Heading: The Holmes Test

Text: In the famous case, Pennsylvania Coal Co. v. Mahon, 260 U.S. 393, 415, 43 S.Ct. 158, 67 L.Ed. 322 (1922), Justice Holmes wrote: The general rule at least is that while property may be regulated to a certain extent, if regulation goes too far it will be recognized as a taking. The first part of this sentence, property may be regulated to a certain extent, is often overlooked. It means the police power may legitimately regulate property. As Justice Antonin Scalia, writing for the majority 70 years later said: It seems to us that the property owner necessarily expects the uses of his property to be restricted, from time to time, by various measures newly enacted by the State in legitimate exercise of its police powers. Lucas v. S.C. Coastal Council, 505 U.S. 1003, 1027, 112 S.Ct. 2886, 120 L.Ed.2d 798 (1992). [14] Thus, regulation of property is not forbidden.
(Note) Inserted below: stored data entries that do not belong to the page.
(* ===== verification/Revocations.v ===== *)
(** internal/auth/revoke.go: the sessions that were ended early.  Every method
    runs under the mutex, so it is one step on the map of revoked sessions; the
    store that keeps them across restarts is an interface, and its answers are
    arguments. *)

From S2P Require Import Prelude.

Module Revocations.

Record revocations := MkRevocations {
  gone : gmap string time;
  within : duration;
  kept : bool;
}.

Definition newRevocations (within : duration) : revocations := MkRevocations ∅ within false.

(** The revocations of [gone] still running at [now]. *)
Definition live (now : time) (gone : gmap string time) : gmap string time :=
  filter (fun p => Before now p.2 = true) gone.

Definition sweep (rv : revocations) (now : time) : revocations :=
  MkRevocations (live now (gone rv)) (within rv) (kept rv).

(** [keep]: [held] is what the store answered, [None] when it failed. *)
Definition keep (rv : revocations) (held : option (gmap string time)) : revocations :=
  match held with
  | None => rv
  | Some held => MkRevocations (held ∪ gone rv) (within rv) true
  end.

(** What [revoke] asks the store to write down, if one is kept. *)
Record write := MkWrite { w_session : string; w_until : time; w_now : time }.

Definition revoke (rv : revocations) (session : string) (now : time) : revocations * option write :=
  if bool_decide (session = "") then (rv, None)
  else
    let rv := sweep rv now in
    let until := tadd now (within rv) in
    (MkRevocations (<[session := until]> (gone rv)) (within rv) (kept rv),
     if negb (kept rv) then None else Some (MkWrite session until now)).

Definition revoked (rv : revocations) (session : string) (now : time) : revocations * bool :=
  if bool_decide (session = "") then (rv, false)
  else
    match gone rv !! session with
    | None => (rv, false)
    | Some until =>
        if negb (Before now until) then
          (MkRevocations (delete session (gone rv)) (within rv) (kept rv), false)
        else (rv, true)
    end.

(** ** Histories: the calls made, each with the clock it read. *)

Inductive call :=
| Revoke (session : string) (now : time)
| IsRevoked (session : string) (now : time)
| Keep (held : option (gmap string time)).

Definition clock (c : call) : option time :=
  match c with Revoke _ now | IsRevoked _ now => Some now | Keep _ => None end.

Definition step (rv : revocations) (c : call) : revocations :=
  match c with
  | Revoke s now => (revoke rv s now).1
  | IsRevoked s now => (revoked rv s now).1
  | Keep held => keep rv held
  end.

Definition run (rv : revocations) (calls : list call) : revocations := fold_left step calls rv.

(** The clock of a call lies within [lo, hi], and a store read back does not
    shorten a revocation of [s] that ends at [until]. *)
Definition call_ok (s : string) (until lo hi : time) (c : call) : Prop :=
  match c with
  | Revoke _ now | IsRevoked _ now => (lo <= now <= hi)%Z
  | Keep (Some held) => forall t, held !! s = Some t -> (until <= t)%Z
  | Keep None => True
  end.

Definition holds (rv : revocations) (s : string) (until : time) : Prop :=
  exists t : time, gone rv !! s = Some t /\ (until <= t)%Z.

Lemma live_lookup (now : time) g s (t : time) :
  live now g !! s = Some t <-> g !! s = Some t /\ (now < t)%Z.
Proof. unfold live. rewrite map_lookup_filter_Some. times. by rewrite Z.ltb_lt. Qed.

Lemma step_within rv c : within (step rv c) = within rv.
Proof.
  destruct c as [s now | s now | [held |]]; cbn; unfold revoke, revoked; repeat case_match; done.
Qed.

Lemma step_holds rv c s until lo hi :
  (hi < until)%Z -> (until <= lo + within rv)%Z -> call_ok s until lo hi c ->
  holds rv s until -> holds (step rv c) s until.
Proof.
  intros Hhi Hlo Hc (t & Ht & Hu). destruct c as [x now | x now | [held |]]; cbn in *.
  - unfold revoke. case_bool_decide; cbn; [by exists t |]. unfold holds. cbn.
    destruct (decide (x = s)) as [-> | Hne].
    + rewrite lookup_insert_eq. eexists. split; [done |]. times. lia.
    + rewrite lookup_insert_ne by done. exists t. rewrite live_lookup. split; [split |]; lia || done.
  - unfold revoked. case_bool_decide; cbn; [by exists t |].
    destruct (gone rv !! x) as [u |] eqn:Hx; [| by exists t].
    case_match eqn:Hb; cbn; [| by exists t]. exists t. cbn. split; [| done].
    destruct (decide (x = s)) as [-> | Hne]; [| by rewrite lookup_delete_ne].
    rewrite Ht in Hx. injection Hx as <-. times. breflect. lia.
  - unfold holds. cbn. destruct (held !! s) as [u |] eqn:Hs.
    + exists u. split; [by apply lookup_union_Some_l | by apply Hc].
    + exists t. split; [| done]. by rewrite lookup_union_r.
  - by exists t.
Qed.

Lemma run_holds rv calls s until lo hi :
  (hi < until)%Z -> (until <= lo + within rv)%Z -> Forall (call_ok s until lo hi) calls ->
  holds rv s until -> holds (run rv calls) s until.
Proof.
  intros Hhi Hlo Hc. revert rv Hlo. induction Hc as [| c calls Hc Hcs IH]; intros rv Hlo H; cbn; [done |].
  apply IH; [by rewrite step_within | by eapply step_holds].
Qed.

(** Revoking a session is effective for the whole retention period: however
    many calls follow, in any order, as long as the clock does not run back
    before the revocation, the session is reported revoked until the period is
    over. *)
Lemma revoke_effective (rv : revocations) (s : string) (now t : time) (calls : list call) :
  s <> "" -> (now <= t < now + within rv)%Z ->
  Forall (call_ok s (now + within rv)%Z now t) calls ->
  (revoked (run (step rv (Revoke s now)) calls) s t).2 = true.
Proof.
  intros Hs Ht Hc.
  destruct (run_holds (step rv (Revoke s now)) calls s (now + within rv)%Z now t) as (u & Hu & Hle).
  - lia.
  - by rewrite step_within.
  - done.
  - cbn. unfold revoke. rewrite bool_decide_false by done. cbn.
    exists (now + within rv)%Z. split; [apply lookup_insert_eq | lia].
  - unfold revoked. rewrite bool_decide_false by done. rewrite Hu. times.
    replace (t <? u)%Z with true by (symmetry; apply Z.ltb_lt; lia). done.
Qed.

(** A session nobody revoked is never reported revoked, whatever else was
    revoked or asked, and the empty name never is. *)
Lemma never_revoked (rv : revocations) (s : string) (t : time) (calls : list call) :
  gone rv !! s = None ->
  Forall (fun c => match c with
                   | Revoke x _ => x <> s
                   | Keep (Some held) => held !! s = None
                   | _ => True
                   end) calls ->
  (revoked (run rv calls) s t).2 = false /\ (revoked rv "" t).2 = false.
Proof.
  intros Hn Hc. split; [| done].
  assert (H : gone (run rv calls) !! s = None).
  { revert rv Hn. induction Hc as [| c calls Hc Hcs IH]; intros rv Hn; cbn; [done |]. apply IH.
    destruct c as [x now | x now | [held |]]; cbn; [| | | done].
    - unfold revoke. case_bool_decide; cbn; [done |]. rewrite lookup_insert_ne by done.
      destruct (live _ _ !! s) eqn:E; [| done]. apply live_lookup in E as [E _]. by rewrite Hn in E.
    - unfold revoked. repeat case_match; cbn; try done.
      destruct (decide (x = s)) as [-> | ?]; [apply lookup_delete_eq | by rewrite lookup_delete_ne].
    - rewrite lookup_union, Hc, Hn. done. }
  unfold revoked. case_bool_decide; [done |]. by rewrite H.
Qed.

Example revoked_for_a_day :
  (revoked (run (step (newRevocations (24 * Hour)%Z) (Revoke "s1" 100))
     [IsRevoked "s1" 200; Revoke "s2" 300; IsRevoked "s3" 400]) "s1" 500).2 = true.
Proof. vm_compute. reflexivity. Qed.

End Revocations.
Definition capabilityNamed (wanted : string) (ref : ObjectRef) : option capability :=
  List.find (fun one => bool_decide (name one = wanted)) (capabilitiesFor ref).

Definition describe (check : Check) : string :=
  let named := if bool_decide (Group check <> "") then Group check +s+ "/" +s+ Resource check
               else Resource check in
  if bool_decide (Subresource check <> "") then named +s+ "/" +s+ Subresource check else named.

Definition because (reason : string) (check : Check) : string :=
  if bool_decide (reason <> "") then reason
  else "you may not " +s+ Verb check +s+ " " +s+ describe check +s+ " here".

Fixpoint firstRefusal (checks : list Check) (decisions : list Decision_) : option (Check * string) :=
  match checks, decisions with
  | c :: checks, d :: decisions =>
      if Allowed d then firstRefusal checks decisions else Some (c, Reason d)
  | _, _ => None
  end.

(** The walk over the slices of the decisions, one slice per capability. *)
Fixpoint refusals (held : list capability) (decisions : list Decision_) : list Refusal :=
  match held with
  | [] => []
  | one :: held =>
      let mine := take (length (checks one)) decisions in
      let rest := refusals held (drop (length (checks one)) decisions) in
      match firstRefusal (checks one) mine with
      | None => rest
      | Some (stopped, why) => MkRefusal (name one) (because why stopped) :: rest
      end
  end.

Definition answer (review : list Check -> list Decision_) (held : list capability) : Access :=
  MkAccess (refusals held (review (flat_map checks held))).

Definition Review (review : list Check -> list Decision_) (ref : ObjectRef) : Access :=
  answer review (capabilitiesFor ref).

Definition ReviewRelease (review : list Check -> list Decision_) (namespace driver : string) : Access :=
  answer review (releaseCapabilities namespace driver).

Fixpoint rowRefusals (at_ : Z) (wanted : list (list Check)) (decisions : list Decision_) : list RowRefusal :=
  match wanted with
  | [] => []
  | mine :: wanted =>
      let rest := rowRefusals (at_ + 1) wanted (drop (length mine) decisions) in
      match firstRefusal mine (take (length mine) decisions) with
      | None => rest
      | Some (stopped, why) => MkRowRefusal at_ (because why stopped) :: rest
      end
  end.

Definition wantedChecks (wanted : string) (ref : ObjectRef) : list Check :=
  match capabilityNamed wanted ref with Some found => checks found | None => [] end.

Definition ReviewEach (review : list Check -> list Decision_) (wanted : string) (refs : list ObjectRef) :
    BulkAccess :=
  let rows := map (wantedChecks wanted) refs in
  MkBulkAccess (rowRefusals 0 rows (review (concat rows))).

(** ** scope.go *)

Inductive verdict := unanswered | denied | allowed.

#[export] Instance verdict_eq_dec : EqDecision verdict.
Proof. solve_decision. Defined.

Fixpoint decideLoop (found : verdict) (decisions : list Decision_) : verdict :=
  match decisions with
  | [] => found
  | one :: rest =>
      if negb (Answered one) then decideLoop unanswered rest
      else if negb (Allowed one) then denied
      else decideLoop found rest
  end.

Definition decide_ (decisions : list Decision_) : verdict :=
  match decisions with [] => unanswered | _ => decideLoop allowed decisions end.

Definition clusterWide : list Check :=
  [MkCheck "list" "" pods "" "" ""; MkCheck "list" appsGroup deployments "" "" ""].

Definition within (namespace : string) : list Check :=
  map (fun c => MkCheck (Verb c) (Group c) (Resource c) (Subresource c) namespace (c_Name c)) clusterWide.

(** The names of each verdict, in order: readable ones, unsure ones. *)
Fixpoint verdicts (names : list string) (checksIn : string -> list Check) (decisions : list Decision_) :
    list string * list string :=
  match names with
  | [] => ([], [])
  | name :: names =>
      let n := length (checksIn name) in
      let '(readable, unsure) := verdicts names checksIn (drop n decisions) in
      match decide_ (take n decisions) with
      | allowed => (name :: readable, unsure)
      | unanswered => (readable, name :: unsure)
      | denied => (readable, unsure)
      end
  end.
Lemma release_spec r key r' res :
  release r key = (r', res) ->
  res = starting r !! key /\ forwards r' = forwards r /\ sequence r' = sequence r /\
  stopped r' = stopped r /\ starting r' = delete key (starting r).
Proof.
  unfold release. destruct (starting r !! key) eqn:E; intros [= <- <-]; repeat split; auto.
  by rewrite delete_id.
Qed.

(** Entries whose current run changes nothing else. *)
Lemma fail_spec r id message r' res :
  fail r id message = (r', res) ->
  starting r' = starting r /\ stopped r' = stopped r /\ sequence r' = sequence r /\
  (forall x, currents (forwards r') x = currents (forwards r) x) /\
  (forwards r = ∅ -> forwards r' = ∅) /\ res = currents (forwards r) id.
Proof.
  unfold fail, currents. destruct (forwards r !! id) as [e |] eqn:E; intros [= <- <-]; cbn; repeat split; auto.
  - intros x. by apply (currents_update _ _ e).
  - intros H. by rewrite H, lookup_empty in E.
Qed.

Lemma inv_reserve s key ch t order r' :
  inv s -> reserve (reg s) key ch order = (r', Reserved) -> chans s !! ch = None -> threads s !! t = None ->
  inv (MkSystem r' (<[ch := false]> (chans s)) (runs s) (<[t := Reserving key]> (threads s)) (reap s) (panicked s) (pass s)).
Proof.
  intros H (Hst & Hk & ->)%reserve_spec Hc Ht. split; cbn.
  - apply chan_reserve; [| done | done]. chan_same H.
  - eapply key_ext; [intros x; apply at_insert |]. pose proof (v_key _ H) as Hkey. rewrite Hst in Hkey.
    apply key_reserve; [done | done | by apply at_none].
  - run_same H.
  - done.
  - apply (v_seq _ H).
  - known H.
  - apply (v_mine _ H).
  - apply (v_ok _ H).
Qed.

Lemma inv_launch s t key run :
  inv s -> threads s !! t = Some (Reserving key) -> runs s !! run = None ->
  inv (MkSystem (reg s) (chans s) (<[run := Live]> (runs s)) (<[t := Launched key run]> (threads s)) (reap s) (panicked s) (pass s)).
Proof.
  intros H Ht Hr. split; cbn; try apply H.
  - chan_same H.
  - key_same H.
  - eapply run_fresh; [exact (v_run _ H) | done | grows | done | | by left].
    left. exists t. rewrite at_insert, upd_same. left.
  - known H.
  - intros x Hx. by apply known_insert, (v_mine _ H).
Qed.

Lemma inv_abort s t key run :
  inv s -> threads s !! t = Some (Launched key run) \/ threads s !! t = Some (Refused key run) ->
  inv (MkSystem (reg s) (chans s) (halt (runs s) run) (<[t := Releasing key]> (threads s)) (reap s) (panicked s) (pass s)).
Proof.
  intros H Ht. split; cbn; try apply H.
  - destruct Ht; chan_same H.
  - destruct Ht; key_same H.
  - eapply run_over; [exact (v_run _ H) | | by right | by left]. intros t' x. rewrite at_insert. unfold upd.
    case_decide; [subst | by right]. unfold at_thread. destruct Ht as [-> | ->]; cbn;
      rewrite list_elem_of_singleton; by left.
  - known H.
  - intros x Hx. by apply known_insert, (v_mine _ H).
Qed.

Lemma inv_register s t key run pod local actor r' f w :
  inv s -> threads s !! t = Some (Launched key run) -> threads s !! w = None ->
  register (reg s) key pod local run actor = (r', Some f) ->
  inv (MkSystem r' (chans s) (runs s)
         (<[w := Watching (ID f) run]> (<[t := Releasing key]> (threads s))) (reap s) (panicked s) (pass s)).
Proof.
  intros H Ht Hw. unfold register. destruct (stopped (reg s)) eqn:Hst; [done |]. intros [= <- <-].
  pose proof (v_seq _ H (sequence (reg s) + 1) ltac:(lia)) as [Hnew Hreap].
  assert (Hwt : w <> t) by congruence.
  split; cbn; try apply H; try done.
  - chan_same H.
  - rewrite <- Hst. key_same H.
  - eapply (run_listed _ _ _ _ _ _ _ _ run); [exact (v_run _ H) | | intros x; apply currents_insert | | | by right |].
    + eapply (v_known _ H); [exact Ht | left].
    + intros old. cbn. by rewrite Hnew.
    + intros t' x. at_cases; [| | by right].
      * rewrite at_none by done. intros Hx. by apply elem_of_nil in Hx.
      * erewrite at_some by done. cbn. rewrite list_elem_of_singleton. by left.
    + right. split; [done |]. by destruct (reap s); cbn in *; try done; intros ->.
  - intros n Hn. rewrite currents_insert. destruct (v_seq _ H n ltac:(lia)) as [? ?].
    rewrite decide_False; [done |]. intros E%sequentialID_inj. lia.
  - known H.
Qed.

Lemma inv_refused s t key run pod local actor r' :
  inv s -> threads s !! t = Some (Launched key run) ->
  register (reg s) key pod local run actor = (r', None) ->
  inv (MkSystem r' (chans s) (runs s) (<[t := Refused key run]> (threads s)) (reap s) (panicked s) (pass s)).
Proof.
  intros H Ht. unfold register. destruct (stopped (reg s)) eqn:Hst; [| done]. intros [= <-].
  split; cbn; try apply H.
  - chan_same H.
  - key_same H.
  - run_same H.
  - known H.
Qed.

Lemma inv_giveup s t key :
  inv s -> threads s !! t = Some (Reserving key) ->
  inv (MkSystem (reg s) (chans s) (runs s) (<[t := Releasing key]> (threads s)) (reap s) (panicked s) (pass s)).
Proof.
  intros H Ht. split; cbn; try apply H.
  - chan_same H.
  - key_same H.
  - run_same H.
  - known H.
Qed.

Lemma closing_open s ch : chans s !! ch = Some false -> closing s ch = (<[ch := true]> (chans s), panicked s).
Proof. unfold closing. by intros ->. Qed.

Lemma inv_release s t key r' :
  inv s -> threads s !! t = Some (Releasing key) -> release (reg s) key = (r', None) ->
  inv (MkSystem r' (chans s) (runs s) (delete t (threads s)) (reap s) (panicked s) (pass s)).
Proof.
  intros H Ht (Hk & Hf & Hs & Hp & Hst)%release_spec. symmetry in Hk.
  rewrite delete_id in Hst by done.
  split; cbn; rewrite ?Hf, ?Hs, ?Hp, ?Hst; try apply H.
  - chan_same H.
  - eapply key_ext; [intros x; apply at_delete |]. eapply key_gone; [apply H | (erewrite at_some by eassumption; done) | done].
  - run_same H.
  - known H.
Qed.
The question as Holmes posed it is when does a regulation go so far as to constitute a taking: For just as there comes a point at which the police power ceases and leaves only that of eminent domain, it may be conceded that regulations of the present sort [rent control] pressed to a certain height might amount to a taking without due process. Block v. Hirsh, 256 U.S. 135, 156, 41 S.Ct. 458, 65 L.Ed. 865 (1921) (upholding District of Columbia rent control law). The determination of when a regulation goes too far is necessarily a substantive judgment. The object of the too far inquiry is to distinguish the point at which regulation becomes so onerous that it has the same effect as an appropriation of the property through eminent domain or physical possession. Williamson County Reg'l Planning Comm'n v. Hamilton Bank, 473 U.S. 172, 199, 105 S.Ct. 3108, 87 L.Ed.2d 126 (1985). Here, the effect of the challenged Act is negligible. A park owner must simply give the park tenants notice of an impending sale and accept their offer if it equals the first offer. The park owner is financially as well off as if the statute were not in effect. By any test imaginable, other than an absolute prohibition against any regulation of property, the statute in the present case does not go too far.